Thornton: It is remarkable, when you go back and read the Mexican critiques of the role of the U.S. in the world economy during the 1930s, or of the U.S. plans for the World Bank and IMF in the 1940s, just how prescient their concerns were. Today, reformers worry about the “democratic deficit” within institutions like the IMF and the WTO, acknowledging that they have stifled voices from the Global South for too long. But these concerns were anticipated by Mexican planners as far back as the 1930s and 1940s in their struggles for representation and redistribution that I detail in the book.
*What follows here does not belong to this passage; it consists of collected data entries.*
(** X8. With valid parameters, the recorded kinetic energy, viscous
    dissipation and Joule heating are never negative; without viscous
    heating ([Ec = 0]) the last two are zero at every sample, and without
    magnetic field ([Ha = 0]) the Joule heating is. *)
Theorem energies_nonnegative (p : Params) (tauFinal dtau : Qc) (saveFreq : nat) :
  valid_params p → 0 < dtau →
  let sol := solveUnsteadyMHDCouette p tauFinal dtau saveFreq in
  Forall (fun e => 0 <= e) (kineticEnergy sol)
  ∧ Forall (fun e => 0 <= e) (viscousDissipation sol)
  ∧ Forall (fun e => 0 <= e) (jouleHeating sol)
  ∧ (Ec p = 0 → Forall (fun e => e = 0) (viscousDissipation sol)
                ∧ Forall (fun e => e = 0) (jouleHeating sol))
  ∧ (Ha p = 0 → Forall (fun e => e = 0) (jouleHeating sol)).
Proof.
  intros Hvalid _. cbv zeta. unfold solveUnsteadyMHDCouette.
  cbn [kineticEnergy viscousDissipation jouleHeating].
  set (hist := snd (after_steps p tauFinal dtau saveFreq (Nt tauFinal dtau))).
  rewrite !Forall_map.
  split; [|split; [|split; [|split]]].
  - apply energy_histories_Forall. intros. by apply energy_sample_nonneg.
  - apply energy_histories_Forall. intros. by apply energy_sample_nonneg.
  - apply energy_histories_Forall. intros. by apply energy_sample_nonneg.
  - intros HEc.
    split; apply energy_histories_Forall; intros; by apply energy_sample_no_dissipation.
  - intros HHa. apply energy_histories_Forall. intros. by apply energy_sample_no_field.
Qed.

Lemma energies_nonnegative_witness :
  valid_params (baseline 4) ∧ 0 < lit 0.04
  ∧ Forall (fun e => 0 <= e)
      (kineticEnergy (solveUnsteadyMHDCouette (baseline 4) (lit 0.08) (lit 0.04) 1)).
Proof.
  assert (Hvalid : valid_params (baseline 4)) by (apply baseline_valid; lia).
  assert (Hdtau : 0 < lit 0.04) by by vm_compute.
  split; [exact Hvalid|]. split; [exact Hdtau|].
  exact (proj1 (energies_nonnegative (baseline 4) (lit 0.08) (lit 0.04) 1 Hvalid Hdtau)).
Defined.

(** ** The rise times *)

Section RiseSearch.
(** Primary keys that are closed under "has a child among them": each of
    them is a parent of one of them, as on a cycle of the parent
    relation. *)
Definition child_closed (s : Store) (keys : list Z) : Prop :=
  Forall (λ i, Exists (λ child, Location.parent child = Some i
                                ∧ Location.id child ∈ keys) (locations s))
         keys.

#[global] Instance child_closed_dec s keys : Decision (child_closed s keys).
Proof. unfold child_closed. apply _. Defined.

(** Two locations that are the parent of each other. *)
Definition cyclic_locations : Store :=
  mkStore [Location.mk 1 None None (Some 2) (Some "a"%string);
           Location.mk 2 None None (Some 1) None]
    [] [] [] ∅ [] 1 (λ _, 0) 0%nat.

(** ** Notions used in further statements about operations *)

(** A call that leaves the operations, their edges and the next primary
    key as they are, whether it returns or raises: it works on goods and
    avatars only. *)
Definition leaves_operations {A} (m : M A) : Prop :=
  ∀ s, operations (m s).2 = operations s
       ∧ wms_operation_history (m s).2 = wms_operation_history s
       ∧ next_id (m s).2 = next_id s.

(** The next primary key is in use neither for an operation nor in an
    edge. *)
Definition fresh_next_id (s : Store) : Prop :=
  operations s !! next_id s = None
  ∧ Forall (λ e : Z * Z, e.1 ≠ next_id s ∧ e.2 ≠ next_id s)
           (wms_operation_history s).

#[global] Instance fresh_next_id_dec s : Decision (fresh_next_id s).
Proof. unfold fresh_next_id. apply _. Defined.

(** [find_parent_operations] returns operations of the store. *)
Definition finds_operations (m : M (list Z)) : Prop :=
  ∀ s parents s', m s = (Return parents, s') →
                  Forall (λ p, is_Some (operations s !! p)) parents.

(** The row that [create] inserts. *)
Definition created (pk : Z) (cls : OperationType) (state : OperationState)
    (dt_execution : datetime) (fields : gmap string Value) : Operation.t :=
  Operation.mk pk cls state
    match fields !! "comment"%string with
    | Some (VStr c) => Some c
    | _ => None
    end
    dt_execution None fields.
Lemma maxParamBlockSize_range rayGen p :
  0 <= maxParamBlockSize rayGen p < U32.modulus.
Proof.
  unfold maxParamBlockSize. generalize (rayGen :: hitPrograms p ++ missPrograms p).
  induction l as [|pr l IH]; simpl.
  - rewrite modulus_val. lia.
  - pose proof (sigSize_range pr). lia.
Qed.

(** Every program's parameter block is within the maximum. *)
Lemma maxParamBlockSize_ge rayGen p pr :
  In pr (rayGen :: hitPrograms p ++ missPrograms p) -> sigSize pr <= maxParamBlockSize rayGen p.
Proof.
  unfold maxParamBlockSize. generalize (rayGen :: hitPrograms p ++ missPrograms p).
  induction l as [|q l IH]; simpl; intros Hin.
  - contradiction.
  - destruct Hin as [->|Hin]; [lia | specialize (IH Hin); lia].
Qed.

(** Identifier of 32 bytes, root signature of 2^32 - 16 bytes: the sum
    wraps to 16 and the record size is 32. *)
Lemma record_size_counterexample :
  ~ record_size_as_specified Wide.plat Wide.program 0 Wide.world.
Proof.
  intros C.
  assert (E : init Wide.plat (constructed Wide.program 0 Wide.world)
              = Ok (true, built Wide.plat Wide.program 0 Wide.rayGen Wide.world))
    by (vm_compute; reflexivity).
  specialize (C Wide.rayGen _ eq_refl E). vm_compute in C. discriminate.
Qed.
From the very conception of our systems of global economic governance, then, there have been voices arguing for democratizing institutions and managing finance, investment, and trade more fairly. But they have largely been ignored in scholarship that has paid insufficient attention to the agency of the Global South in international affairs. What I wanted to show in the book was not only that these critiques have long been leveled, but also show how the possible alternative futures they imagined were defeated—if struggles for global economic justice were waged in earlier eras, why, precisely, did they not succeed? Understanding this might help us understand better the forces that are likely to block further reforms today.
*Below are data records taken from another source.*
(** * CallWaitingAI voice gateway: a shallow embedding of its decision logic

  The development follows the TypeScript sources:
  - the qualification scorer of the AI service ([calculateQualificationScore]),
  - the transcript heuristics of the webhook routes ([checkQualification],
    [calculateConfidence], [extractName], [extractEmail]),
  - the fixed-window rate limiter middleware ([rateLimiter]),
  - the Vapi webhook route with its call handlers and the lead pipeline,
  - the chat turn handler.

  JavaScript numbers are IEEE-754 binary64 values; they are modelled with the
  executable specification of the Rocq core library ([spec_float] at
  precision 53 and maximal exponent 1024), so that every arithmetic step
  rounds as it does at run time.  Strings are sequences of code units below
  256; the external services (database, notification bot, payment gateway)
  are an explicit world that is threaded through the handlers. *)

From Stdlib Require Import ZArith QArith Qabs Qminmax Lia Bool List Ascii String.
From Stdlib Require Import Floats.SpecFloat.
From stdpp Require Import gmap strings list.

Local Open Scope Z_scope.

(* ===================================================================== *)
(** * Part I: definitions                                                  *)
(* ===================================================================== *)

(** ** JavaScript numbers *)

Module JsNum.

Definition prec : Z := 53.
Definition emax : Z := 1024.

(** A number is a [spec_float]; the operations below round to nearest,
    ties to even, and return canonical values on canonical arguments. *)
Abbreviation number := spec_float.

Definition add : number -> number -> number := SFadd prec emax.
Definition sub : number -> number -> number := SFsub prec emax.
Definition mul : number -> number -> number := SFmul prec emax.
Definition div : number -> number -> number := SFdiv prec emax.

(** The number denoted by an integer literal, or by an integer-valued
    property such as [Array.prototype.length]. *)
Definition ofZ (z : Z) : number := binary_normalize prec emax z 0 false.

(** The number denoted by the decimal literal whose exact value is [n/d]:
    the correctly rounded quotient of two exactly representable integers
    is the binary64 value nearest to [n/d], which is what the literal
    denotes. *)
Definition lit (n d : Z) : number := div (ofZ n) (ofZ d).

Definition zero : number := ofZ 0.
Definition one : number := ofZ 1.

Definition ltb : number -> number -> bool := SFltb.
Definition leb : number -> number -> bool := SFleb.
(** [a > b] *)
Definition gtb (a b : number) : bool := SFltb b a.

Definition isNaN (x : number) : bool :=
  match x with S754_nan => true | _ => false end.

(** ToBoolean on a number: [0], [-0] and [NaN] are falsy. *)
Definition truthy (x : number) : bool :=
  match x with
  | S754_zero _ | S754_nan => false
  | _ => true
  end.

(** [o || d] where [o] is a number or [undefined]. *)
Definition or_default (o : option number) (d : number) : number :=
  match o with
  | Some v => if truthy v then v else d
  | None => d
  end.

(** [Math.max(x, y)]: [NaN] if either argument is, and [+0] above [-0]. *)
Definition Math_max (x y : number) : number :=
  match SFcompare x y with
  | None => S754_nan
  | Some Lt => y
  | Some Gt => x
  | Some Eq => match x with S754_zero true => y | _ => x end
  end.

(** [Math.min(x, y)]: [NaN] if either argument is, and [-0] below [+0]. *)
Definition Math_min (x y : number) : number :=
  match SFcompare x y with
  | None => S754_nan
  | Some Lt => x
  | Some Gt => y
  | Some Eq => match x with S754_zero false => y | _ => x end
  end.

(** [Math.round(x)]: the nearest integer, ties towards [+Infinity];
    values in [[-0.5, 0)] give [-0]. *)
Definition Math_round (x : number) : number :=
  match x with
  | S754_finite s m e =>
      if 0 <=? e then x
      else
        let sm := if s then Z.neg m else Z.pos m in
        let n := (2 * sm + 2 ^ (- e)) / 2 ^ (- e + 1) in
        if n =? 0 then S754_zero s else ofZ n
  | _ => x
  end.

(** The real value of a finite number (and [0] for the others); used
    only to state how far a rounded result is from the exact one. *)
Definition toQ (x : number) : Q :=
  match x with
  | S754_finite s m e =>
      let v := (if s then Z.neg m else Z.pos m) in
      if 0 <=? e then inject_Z (v * 2 ^ e)
      else Qmake v (Z.to_pos (2 ^ (- e)))
  | _ => 0%Q
  end.

(** *** Sign classes, for the proofs *)

(** The result carries sign [s] and is a number. *)
Definition signed (s : bool) (r : number) : Prop :=
  match r with
  | S754_zero s' | S754_infinity s' | S754_finite s' _ _ => s' = s
  | S754_nan => False
  end.

(** Zero of either sign, a positive finite value or [+Infinity]. *)
Definition nonneg (r : number) : Prop :=
  match r with
  | S754_zero _ => True
  | S754_infinity s | S754_finite s _ _ => s = false
  | S754_nan => False
  end.

(** A positive finite value. *)
Definition pos_finite (r : number) : Prop :=
  match r with
  | S754_finite false _ _ => True
  | _ => False
  end.

(** Membership in the closed unit interval. *)
Definition in_unit (x : number) : Prop :=
  leb zero x = true /\ leb x one = true.

End JsNum.

(** ** The qualification scorer (AI service) *)

Module Scorer.
Import JsNum.

Record SentimentAnalysis := mkSentiment {
  score : number;        (* 0-1, where 1 is most positive/interested *)
  intent : string;
  urgency : string;
  keywords : list string
}.

(** *** Property reads on an object literal

    The two weight tables are object literals.  A read [table[key]] finds
    an own property or else follows the prototype chain to
    [Object.prototype], whose members are functions (and, under
    [__proto__], the prototype object itself); only a key that names none
    of them reads as [undefined]. *)
Definition Object_prototype : list string :=
  [ "constructor"; "__defineGetter__"; "__defineSetter__"; "hasOwnProperty";
    "__lookupGetter__"; "__lookupSetter__"; "isPrototypeOf"; "propertyIsEnumerable";
    "toString"; "valueOf"; "__proto__"; "toLocaleString" ].

Record object := mkObject {
  own : gmap string number;
  prototype : list string
}.

Definition literal (properties : list (string * number)) : object :=
  mkObject (list_to_map properties) Object_prototype.

(** What a read yields. *)
Inductive property :=
| Own (w : number)
| Inherited            (* a member of the prototype: a function or an object *)
| Undefined.

Definition get (o : object) (key : string) : property :=
  match own o !! key with
  | Some w => Own w
  | None => if existsb (String.eqb key) (prototype o) then Inherited else Undefined
  end.

(** The value of [table[key] || 0.5]: a number, or the inherited member,
    which is truthy. *)
Inductive operand :=
| Weight (w : number)
| Member.

Definition or_half (p : property) : operand :=
  match p with
  | Own w => Weight (or_default (Some w) (lit 5 10))
  | Inherited => Member
  | Undefined => Weight (lit 5 10)
  end.

(** The accumulator of [reduce].  [sum + x] adds two numbers; when [x] is
    a member of the prototype it concatenates two texts instead, and so
    does every later step.  Such a sum contains the source text of a
    function or the text [[object Object]]: it is no numeric literal, and
    the division that follows turns it into [NaN]. *)
Inductive accumulator :=
| Sum (n : number)
| Joined.

Definition plus (sum : accumulator) (x : operand) : accumulator :=
  match sum, x with
  | Sum a, Weight b => Sum (add a b)
  | _, _ => Joined
  end.

Definition ToNumber (sum : accumulator) : number :=
  match sum with
  | Sum a => a
  | Joined => S754_nan
  end.

Definition intentScores : object :=
  literal
    [ ("purchase", lit 10 10); ("demo", lit 9 10); ("pricing", lit 8 10);
      ("information", lit 6 10); ("support", lit 5 10); ("general", lit 4 10) ].

Definition urgencyScores : object :=
  literal [ ("high", lit 10 10); ("medium", lit 6 10); ("low", lit 3 10) ].

(** [sentimentHistory.length] *)
Definition length_of (h : list SentimentAnalysis) : number :=
  ofZ (Z.of_nat (length h)).

Definition calculateQualificationScore (sentimentHistory : list SentimentAnalysis) : number :=
  if Nat.eqb (length sentimentHistory) 0 then lit 5 10
  else
    let avgSentiment :=
      div (fold_left (fun sum s => add sum (score s)) sentimentHistory zero)
          (length_of sentimentHistory) in
    let avgIntentScore :=
      div (ToNumber
             (fold_left (fun sum s => plus sum (or_half (get intentScores (intent s))))
                        sentimentHistory (Sum zero)))
          (length_of sentimentHistory) in
    let avgUrgencyScore :=
      div (ToNumber
             (fold_left (fun sum s => plus sum (or_half (get urgencyScores (urgency s))))
                        sentimentHistory (Sum zero)))
          (length_of sentimentHistory) in
    let qualificationScore :=
      add (add (mul avgSentiment (lit 3 10)) (mul avgIntentScore (lit 5 10)))
          (mul avgUrgencyScore (lit 2 10)) in
    Math_min (Math_max qualificationScore zero) one.

(** *** The scorer as the specification words it *)

Definition intent_weight (i : string) : number :=
  if String.eqb i "purchase" then one
  else if String.eqb i "demo" then lit 9 10
  else if String.eqb i "pricing" then lit 8 10
  else if String.eqb i "information" then lit 6 10
  else if String.eqb i "support" then lit 5 10
  else if String.eqb i "general" then lit 4 10
  else lit 5 10.

Definition urgency_weight (u : string) : number :=
  if String.eqb u "high" then one
  else if String.eqb u "medium" then lit 6 10
  else if String.eqb u "low" then lit 3 10
  else lit 5 10.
One of the patterns that I uncovered in the book, for example, is that Mexican officials were actually surprisingly successful at convincing government officials in the U.S., and to a lesser extent Europe, of the logic and utility of some of their ideas. We see representatives from the State and Treasury Departments, for example, agreeing to reforms proposed within the Pan-American Union in 1923; agreeing to take up projects like the Inter-American Bank in 1940; deciding to incorporate some Mexican ideas into Bretton Woods in 1944; ceding to demands made by the industrializing countries during the negotiations over the International Trade Organization, and even deciding to let Echeverría get his way, to a certain extent, with the Charter of Economic Rights and Duties of States. But over and over, where the reforms pushed by Mexico and its allies restricted the prerogatives of capitalist interests too much, those interests step into the process—mobilizing their allies in Congress to block ratification of agreements or pushing their representatives at the UN to vote against reform proposals.
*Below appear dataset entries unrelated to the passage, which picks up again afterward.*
(** * device_trust: native signal collection (Android layer)

    A shallow embedding of [device_trust_native.cpp]: the three detectors
    ([analyzeProcMaps], [checkFdForFrida], [checkLibcSymbol]), the JSON
    helpers ([escapeJsonString], [vectorToJsonArray]) and the report built by
    [collectNativeSignals], followed by the properties of the design
    document, each stated on these definitions. *)

From Stdlib Require Import ZArith List Bool Ascii String Lia.
From Stdlib Require Import DecimalString.
From Stdlib Require DecimalFacts DecimalPos DecimalZ.
Import ListNotations.

#[local] Open Scope string_scope.
#[local] Open Scope Z_scope.

(** ** The operations of [std::string] the detectors rely on

    A [size_t] position is a [nat]; [string::npos] is [None]. *)

Module Str.

Definition is_empty (s : string) : bool :=
  match s with EmptyString => true | String _ _ => false end.

(** [s.compare(0, p.size(), p) == 0]: does [p] start [s]? *)
Fixpoint starts_with (p s : string) : bool :=
  match p, s with
  | EmptyString, _ => true
  | String _ _, EmptyString => false
  | String a p', String b s' => Ascii.eqb a b && starts_with p' s'
  end.

(** [s.find(p)]: the first position where [p] occurs in [s]. *)
Fixpoint find (s p : string) : option nat :=
  if starts_with p s then Some O
  else match s with
       | EmptyString => None
       | String _ s' => option_map S (find s' p)
       end.
(** * steam-shortcut-manager: a shallow embedding and its properties

    The development follows the packages of the repository:
    - [pkg/shortcut]     the VDF pivot coercion [ensureVDFMap] (both listings
                         of shortcut.go: the plain one and the remote-aware one);
    - [cmd]              the body of the [remove] command;
    - [pkg/remote]       the SSH/SFTP client;
    - [pkg/steam]        remote user discovery and artwork application;
    - [pkg/steamgriddb]  [FetchArtworkConfig].

    Go values are modelled as the code has them: [int]/[int64] as [Z],
    [uint32] as [Z] reduced modulo 2^32, [float64] as an IEEE 754 binary64
    [spec_float], [string] as [string], [map[string]T] as [gmap string T],
    slices as lists, a nilable pointer as [option].  Calls that leave the
    process (network, SSH, SFTP, HTTP, commands, file writes) are
    transitions of an abstract world and are recorded in a trace; reading
    a local file observes the world and leaves it as it is. *)

From Stdlib Require Import ZArith Lia List Ascii String.
From Stdlib Require Import Floats.SpecFloat.
From stdpp Require Import gmap strings list fin_maps pretty.

Local Set Warnings "-register-all".
Local Open Scope string_scope.
Local Open Scope Z_scope.
Lemma gpass_step (e : node) (s : level) :
  In e l0 -> taken_ok l0 s -> stage_ok never never entries_of s e ->
  run (walk_gathered walk_dir e) (cur l0 s)
  = Some (cur l0 (gstep l0 e s), glog e)
  /\ taken_ok l0 (gstep l0 e s)
  /\ stage_ok (moves l0) never inner_after (gstep l0 e s) e
  /\ (forall e', In e' l0 -> e' <> e -> agree s (gstep l0 e s) e').
Proof.
  intros He Ht [Sm [St Si]]. unfold never in *. unfold glog.
  destruct (planned_file e) eqn:Ef.
  - rewrite (walk_gathered_file e Ef), run_single. cbn [own_item fst snd].
    rewrite (step_file_fwd s e He Ef Sm (proj2 Ht)).
    unfold gstep. rewrite Ef. destruct (twin l0 e) eqn:Tw.
    + split; [reflexivity|]. split; [exact Ht|]. split.
      * unfold stage_ok, moves, inner_after.
        rewrite Ef, Tw, (planned_file_not_shown_dir e Ef). auto.
      * intros. apply agree_refl.
    + split; [reflexivity|]. split; [apply taken_ok_moved_true; auto|].
      split.
      * unfold stage_ok, moves, inner_after.
        rewrite Ef, Tw, (planned_file_not_shown_dir e Ef).
        cbn [set_taken set_moved moved turned inner negb andb].
        rewrite with_name_same. auto.
      * intros e' He' Hne.
        apply (agree_other_name s _ e e' (name_of e)); auto.
        intros m Hm. cbn [set_taken set_moved moved].
        apply with_name_other. exact Hm.
  - unfold gstep. rewrite Ef.
    destruct (shown_dir e) eqn:Ed.
    + destruct e as [n i|n i|n i sub];
        try (unfold shown_dir in Ed; cbn [isdir] in Ed;
             rewrite andb_false_r in Ed; discriminate Ed).
      cbn [name_of entries_of] in *.
      pose proof (Hsub n i sub He Ed) as Hg.
      rewrite (walk_gathered_dir n i sub Ed).
      rewrite (step_sub s n i sub (walk sub) He Ed St (walk_nonempty sub)).
      rewrite Si, (proj1 Hg).
      split; [reflexivity|]. split; [exact Ht|]. split.
      * unfold stage_ok, moves, inner_after. rewrite Ef, Ed.
        cbn [set_inner moved turned inner name_of entries_of andb].
        rewrite with_inner_same. auto.
      * intros e' He' Hne.
        apply (agree_other_name s _ (Dir n i sub) e' n); auto.
        intros m Hm. cbn [set_inner inner]. apply with_inner_other.
        exact Hm.
    + rewrite (walk_gathered_none e Ef Ed). cbn [run].
      split; [reflexivity|]. split; [exact Ht|]. split.
      * unfold stage_ok, moves, inner_after. rewrite Ef, Ed. auto.
      * intros. apply agree_refl.
Qed.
I think this is a key lesson from the book: the Mexican proposals that I outline were not seeking to overthrow or abolish international capitalism; rather, they were meant to save capitalism from itself, to make it work not just for those at the top, but for rich and poor, weak and strong, debtor and creditor alike. And yet, the Inter-American Bank, the ITO, and the Charter of Economic Rights and Duties of States were defeated by the organized power of capitalist interests who valued their own shorter-term gains over the longer-term systemic logic advanced by Mexicans and their allies. Of course, critics might argue that this is inherent to the global capitalist system in which we operate. But the undying dream—that by building the right institutions, implementing the right kinds of reforms, and drawing up the right agreements, we might finally address poverty and inequality on a global scale—is one that animates calls for reform even today. Facing the history of how such a dream has been deferred in the past might help in the fight for a different future.

Henry Bacha holds a B.A. in Anthropology and Latin American and Caribbean Studies from the University of Chicago and has served as a Fulbright fellow in Brazil.